Top of RECORDED DATA
(* ===== verification/_CoqProject ===== *)
-Q . S2P
Prelude.v
GoInt.v
Strconv.v
GoStrings.v
Message.v
Metrics.v
Reference.v
Net.v
Pair.v
Interfaces.v
Pairing.v
InterfacesTheorems.v
AddressText.v
TApp.v
TAppProofs.v
TAppTheorems.v
TAppClients.v
TGen.v
TGenStep.v
TGenProofs.v
Ledger.v
TGenRefine.v
TGenInv.v
TGenShared.v
TGenDemo.v
TGenSetup.v
TGenTheorems.v
TGenRedial.v
TGenReply.v
TGenWire.v
TGenTimeouts.v
TGenConfig.v
System.v
EndToEnd.v
EndToEndDemo.v
Config.v
TGC.v
TGCTheorems.v
Plan.v
TGCRuns.v
Streams.v
Leaks.v
Handles.v
Pod.v
PodProofs.v
PodHandles.v
PodServers.v
PodEcho.v
PodStop.v
PodTheorems.v
PodDemo.v
PodEchoDemo.v
Endpoint.v
Main.v
Process.v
Bottom of RECORDED DATA
TASK INSTRUCTIONS
Once you have read the records above, set each one down again exactly.

ANSWER TO THIS PROBLEM
(* ===== verification/_CoqProject ===== *)
-Q . S2P
Prelude.v
GoInt.v
Strconv.v
GoStrings.v
Message.v
Metrics.v
Reference.v
Net.v
Pair.v
Interfaces.v
Pairing.v
InterfacesTheorems.v
AddressText.v
TApp.v
TAppProofs.v
TAppTheorems.v
TAppClients.v
TGen.v
TGenStep.v
TGenProofs.v
Ledger.v
TGenRefine.v
TGenInv.v
TGenShared.v
TGenDemo.v
TGenSetup.v
TGenTheorems.v
TGenRedial.v
TGenReply.v
TGenWire.v
TGenTimeouts.v
TGenConfig.v
System.v
EndToEnd.v
EndToEndDemo.v
Config.v
TGC.v
TGCTheorems.v
Plan.v
TGCRuns.v
Streams.v
Leaks.v
Handles.v
Pod.v
PodProofs.v
PodHandles.v
PodServers.v
PodEcho.v
PodStop.v
PodTheorems.v
PodDemo.v
PodEchoDemo.v
Endpoint.v
Main.v
Process.v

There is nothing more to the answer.